RAIL (not as in railroad) although we did crisscross many railroad tracks, stands for Ride Across Illinois. One day. 170 miles. You ride a bike from the Quad Cities to Chicago (or at least to Oak Park).

Bill Watson is a cyclist who lives in River Forest. He is a community activist with a cycling focus. Bill connects people and advocates. So when he told our Lake and Harlem cycling group about the inaugural RAIL North route across Illinois, it seemed too good an opportunity to pass up.

Bill said he would be driving a SAG wagon (support vehicle for cyclists) along the route, so we knew we had an out if problems developed.

RAIL is put on by a company called Bicycle Illinois. There is also a RAIL South from St. Louis to Vincennes, Ind. Another route goes from Hammond, Ind., to Kenosha, Wis., for a tri-state trifecta. So the idea of RAIL essentially is to cross a long expanse of Illinois in one day.

Let’s face it. Illinois is not Colorado; there are no mountains. It isn’t California either; you can’t see the Pacific Ocean from here. But Illinois is unequivocally flat and has lots of lightly-used rural roads.

But 170 miles? I was skeptical. Would the body stop working at some point? Would this ride look like Napoleon’s retreat from Moscow?

We arrived in Moline, Ill., and stayed in a hotel across from the John Deere corporate headquarters. At 4:30 a.m. the alarm sounded to herald the start of our journey. After all, if you plan on riding 170 miles in one day, you better start early.

At the pre-ride meeting, the Race Director helped us strap a GPS gadget to our handlebars. The route was preprogrammed to make navigation easy.

The group was small – about twenty cyclists. The weather was humid, dark and overcast.

So we rode and rode along our Rail road. Along the Mississippi. Through rain. Through a stiff crosswind. By corn and soybean fields, and more cornfields. Through depopulated small towns.

We had rest stops every 30 or 40 miles. The SAG vehicles would leapfrog ahead and set out a spread of peanut butter and jelly sandwiches, grapes, oranges and Gatorade.

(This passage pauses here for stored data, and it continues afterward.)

(* ===== verification/PatchXGrammar.v ===== *)
(** * Installing the grammar termination fixes

    Model of [overlay/patch_xgrammar_termination.py]: two files or none.  The anchors and
    replacements are the source's, byte for byte. *)
From Stdlib Require Import ZArith Lia String Ascii.
From stdpp Require Import base list strings gmap.
From S2P Require Import Prelude PyStr Installer SitePatch.
#[local] Open Scope string_scope.

(** ** The texts *)

Definition BACKEND_MARK : string := "    # [glm53-xgrammar-termination] Source-exact vLLM 12f64b39 backport.
".
Definition MANAGER_MARK : string := "                    # [glm53-xgrammar-reasoning] Source-exact vLLM c6e19b3 backport.
".
Definition ACCEPT_OLD : string := unquote "    def accept_tokens(self, request_id: str, tokens: list[int]) -> bool:
        ^^^Accepts a list of tokens and advances the FSM.

        Returns True if the FSM was advanced successfully.
        Returns False if the FSM failed to advance.
        ^^^
        if self._is_terminated:
            return False
        for token in tokens:
            if not self.matcher.accept_token(token):
                logger.error(
                    ^Failed to advance FSM for request %s ^
                    ^for tokens %s. Please file an issue.^,
                    request_id,
                    token,
                )
                return False
            self.num_processed_tokens += 1
        self._is_terminated = self.matcher.is_terminated()
        return True
".
Definition ACCEPT_UPSTREAM : string := unquote "    def accept_tokens(self, request_id: str, tokens: list[int]) -> bool:
        ^^^Accepts a list of tokens and advances the FSM.

        Returns True if all grammar-constrained tokens were accepted.
        Tokens after termination are ignored. Returns False if the FSM
        failed to advance.
        ^^^
        if self._is_terminated:
            return True
        for token in tokens:
            if not self.matcher.accept_token(token):
                logger.error(
                    ^Failed to advance FSM for request %s ^
                    ^for tokens %s. Please file an issue.^,
                    request_id,
                    token,
                )
                return False
            self.num_processed_tokens += 1
            self._is_terminated = self.matcher.is_terminated()
            if self._is_terminated:
                break
        return True
".
Definition VALIDATE_OLD : string := unquote "    def validate_tokens(self, tokens: list[int]) -> list[int]:
        ^^^Checks if the list of tokens are accepted by the FSM in sequence.
        Will not advance the FSM.

        Returns the prefix list of tokens that are accepted by the FSM.
        ^^^
        accepted_tokens = []
        for token in tokens:
            if self.matcher.accept_token(token):
                accepted_tokens.append(token)
            else:
                break
        if len(accepted_tokens) > 0:
            # Rollback the FSM to the initial state
            self.matcher.rollback(len(accepted_tokens))
        return accepted_tokens
".
Definition VALIDATE_UPSTREAM : string := unquote "    def validate_tokens(self, tokens: list[int]) -> list[int]:
        ^^^Checks if the list of tokens are accepted by the FSM in sequence.
        Will not advance the FSM.

        Returns the prefix list of tokens that are accepted by the FSM.
        ^^^
        if self._is_terminated:
            return []

        accepted_tokens = []
        for token in tokens:
            if self.matcher.accept_token(token):
                accepted_tokens.append(token)
                if self.matcher.is_terminated():
                    break
            else:
                break
        if len(accepted_tokens) > 0:
            # Rollback the FSM to the initial state
            self.matcher.rollback(len(accepted_tokens))
        return accepted_tokens
".
Definition RESET_OLD : string := "    def reset(self):
        self.num_processed_tokens = 0
        self.matcher.reset()
".
Definition RESET_UPSTREAM : string := "    def reset(self):
        self.matcher.reset()
        self.num_processed_tokens = 0
        self._is_terminated = False
".
Definition MANAGER_OLD : string := "                    if advance_grammar and not grammar.is_terminated():
                        accepted = grammar.accept_tokens(req_id, [token])
                        if accepted:
                            state_advancements += 1
                        elif not post_reasoning_end_in_window:
                            raise AssertionError(
                                (token, req_id, scheduled_spec_decode_tokens)
                            )
".
Definition MANAGER_UPSTREAM : string := "                    if advance_grammar and not grammar.is_terminated():
                        if post_reasoning_end_in_window:
                            accepted = bool(grammar.validate_tokens([token]))
                            if accepted:
                                accepted = grammar.accept_tokens(req_id, [token])
                        else:
                            accepted = grammar.accept_tokens(req_id, [token])
                        if accepted:
                            state_advancements += 1
                        elif not post_reasoning_end_in_window:
                            raise AssertionError(
                                (token, req_id, scheduled_spec_decode_tokens)
                            )
".

(** ** The patcher *)

(** [backend_counts]. *)
Definition backend_counts (text : string) : list nat * list nat :=
  (map (fun x => str_count x text) [ACCEPT_OLD; VALIDATE_OLD; RESET_OLD],
   [str_count ACCEPT_UPSTREAM text; str_count VALIDATE_UPSTREAM text; str_count RESET_UPSTREAM text]).

Definition verified_backend_state (text : string) : bool :=
  let '(old, new) := backend_counts text in
  bool_decide (old = [0; 0; 0]) && bool_decide (new = [1; 1; 1]).

Definition verified_manager_state (text : string) : bool :=
  (str_count MANAGER_OLD text =? 0)%nat && (str_count MANAGER_UPSTREAM text =? 1)%nat.

Definition prepare_backend (source : string) : res string :=
  let '(old, new) := backend_counts source in
  let marker_count := str_count BACKEND_MARK source in
  if negb (marker_count =? 0)%nat then
    _ ← refuse_if (negb (marker_count =? 1)%nat || negb (verified_backend_state source)) "partial";
    mret source
  else if verified_backend_state source then mret source
  else
    _ ← refuse_if (negb (bool_decide (old = [1; 1; 1])) || negb (bool_decide (new = [0; 0; 0]))) "anchors drifted";
    let patched := replace_first ACCEPT_OLD (BACKEND_MARK ++ ACCEPT_UPSTREAM) source in
    let patched := replace_first VALIDATE_OLD VALIDATE_UPSTREAM patched in
    let patched := replace_first RESET_OLD RESET_UPSTREAM patched in
    _ ← refuse_if (negb (verified_backend_state patched) || negb (str_count BACKEND_MARK patched =? 1)%nat)
          "post-patch verification failed";
    mret patched.

Definition prepare_manager (source : string) : res string :=
  let old := str_count MANAGER_OLD source in
  let new := str_count MANAGER_UPSTREAM source in
  let marker_count := str_count MANAGER_MARK source in
  if negb (marker_count =? 0)%nat then
    _ ← refuse_if (negb (marker_count =? 1)%nat || negb (verified_manager_state source)) "partial";
    mret source
  else if verified_manager_state source then mret source
  else
    _ ← refuse_if (negb (old =? 1)%nat || negb (new =? 0)%nat) "anchor drifted";
    let patched := replace_first MANAGER_OLD (MANAGER_MARK ++ MANAGER_UPSTREAM) source in
    _ ← refuse_if (negb (verified_manager_state patched) || negb (str_count MANAGER_MARK patched =? 1)%nat)
          "post-patch verification failed";
    mret patched.

(** [main] on the texts of the two targets. *)
Definition main (parses : string -> bool) (backend manager : string) : res (list string) :=
  b ← prepare_backend backend;
  m ← prepare_manager manager;
  _ ← check_syntax parses b;
  _ ← check_syntax parses m;
  mret [b; m].

(** What [main] does to each file, alone. *)
Definition backend_run (parses : string -> bool) : patch_run := site_run parses prepare_backend.
Definition manager_run (parses : string -> bool) : patch_run := site_run parses prepare_manager.

Definition backend_table : list (string * string) :=
  [(ACCEPT_OLD, BACKEND_MARK ++ ACCEPT_UPSTREAM); (VALIDATE_OLD, VALIDATE_UPSTREAM); (RESET_OLD, RESET_UPSTREAM)].
Definition manager_table : list (string * string) := [(MANAGER_OLD, MANAGER_MARK ++ MANAGER_UPSTREAM)].

Lemma prepare_backend_spec t t' :
  prepare_backend t = Ok t' -> edits backend_table t t' /\ verified_backend_state t' = true /\
    (str_count BACKEND_MARK t' = 1 \/ str_count BACKEND_MARK t' = 0).
Proof.
  unfold prepare_backend. cbv zeta. destruct (backend_counts t) as [old new].
  destruct (Nat.eqb_spec (str_count BACKEND_MARK t) 0) as [Hm|Hm]; simpl negb; cbv iota;
    [destruct (verified_backend_state t) eqn:Ev |]; intros H.
  - injection H as <-. split; [constructor |]. by split; [| right].
  - step_ok H. step_ok H. injection H as <-. apply refuse_if_Ok, orb_false_iff in E0 as [E0 E1]. bool_to_prop.
    split; [|by split; [| left]]. do 2 (eapply edits_trans; [| apply replace_first_edits; simpl; tauto]).
    apply replace_first_edits. simpl. tauto.
  - step_ok H. injection H as <-. apply refuse_if_Ok, orb_false_iff in E as [E1 E2]. bool_to_prop.
    split; [constructor |]. by split; [| left].
Qed.

Lemma prepare_manager_spec t t' :
  prepare_manager t = Ok t' -> edits manager_table t t' /\ verified_manager_state t' = true /\
    (str_count MANAGER_MARK t' = 1 \/ str_count MANAGER_MARK t' = 0).
Proof.
  unfold prepare_manager. cbv zeta.
  destruct (Nat.eqb_spec (str_count MANAGER_MARK t) 0) as [Hm|Hm]; simpl negb; cbv iota;
    [destruct (verified_manager_state t) eqn:Ev |]; intros H.
  - injection H as <-. split; [constructor |]. by split; [| right].
  - step_ok H. step_ok H. injection H as <-. apply refuse_if_Ok, orb_false_iff in E0 as [E0 E1]. bool_to_prop.
    split; [|by split; [| left]]. apply replace_first_edits. by left.
  - step_ok H. injection H as <-. apply refuse_if_Ok, orb_false_iff in E as [E1 E2]. bool_to_prop.
    split; [constructor |]. by split; [| left].
Qed.

#[export] Instance backend_patcher parses : Patcher (backend_run parses) backend_table.
Proof.
  apply site_run_patcher. intros t t' (He & Hv & Hm)%prepare_backend_spec. split; [done |].
  unfold prepare_backend. cbv zeta. destruct (backend_counts t'). rewrite Hv. by destruct Hm as [-> | ->].
Qed.

#[export] Instance manager_patcher parses : Patcher (manager_run parses) manager_table.
Proof.
  apply site_run_patcher. intros t t' (He & Hv & Hm)%prepare_manager_spec. split; [done |].
  unfold prepare_manager. cbv zeta. rewrite Hv. by destruct Hm as [-> | ->].
Qed.

Definition plan (parses : string -> bool) : list patch_run := [backend_run parses; manager_run parses].

(** Preparing both before compiling either stages the same texts. *)
Lemma grammar_main_stages parses b m l : main parses b m = Ok l <-> stage (plan parses) [b; m] = Ok l.
Proof.
  unfold main, plan, backend_run, manager_run. simpl. unfold site_run.
  destruct (prepare_backend b) as [x|], (prepare_manager m) as [y|]; simpl; unfold check_syntax;
    try destruct (parses x); try destruct (parses y); simpl; try done.
  by rewrite !default_changed.
Qed.

Lemma grammar_plan_patchers parses : Forall (fun run => exists table, Patcher run table) (plan parses).
Proof. repeat constructor; eexists; [apply backend_patcher | apply manager_patcher]. Qed.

One cyclist was drinking only water which was not a good idea.  On a long ride you need calories. After our ride was completed, one friend estimated he burned 8500 calories on the day.

A group of cyclists in their thirties were well ahead of everyone until mile 60. Ah yes, the exuberance of youth! Our group of 50 year old greybeards pulled even. Then the “youngsters” sat in our slip stream for the next forty miles before they fell off one by one. By mile 110, our wizened group was all alone and bearing down on the metro area. On a long day of cycling, a steady and sustainable pace is key.

At mile 135, we reached Wayne’s World aka Aurora, Illinois. It felt like you could almost see Chicago from there, even though we still had 35 miles to go and it was mid-afternoon.

We tooled through Naperville, Glen Ellyn and finally arrived in blessed Oak Park late afternoon. No more pedaling.

We were tired, but it was a good tired.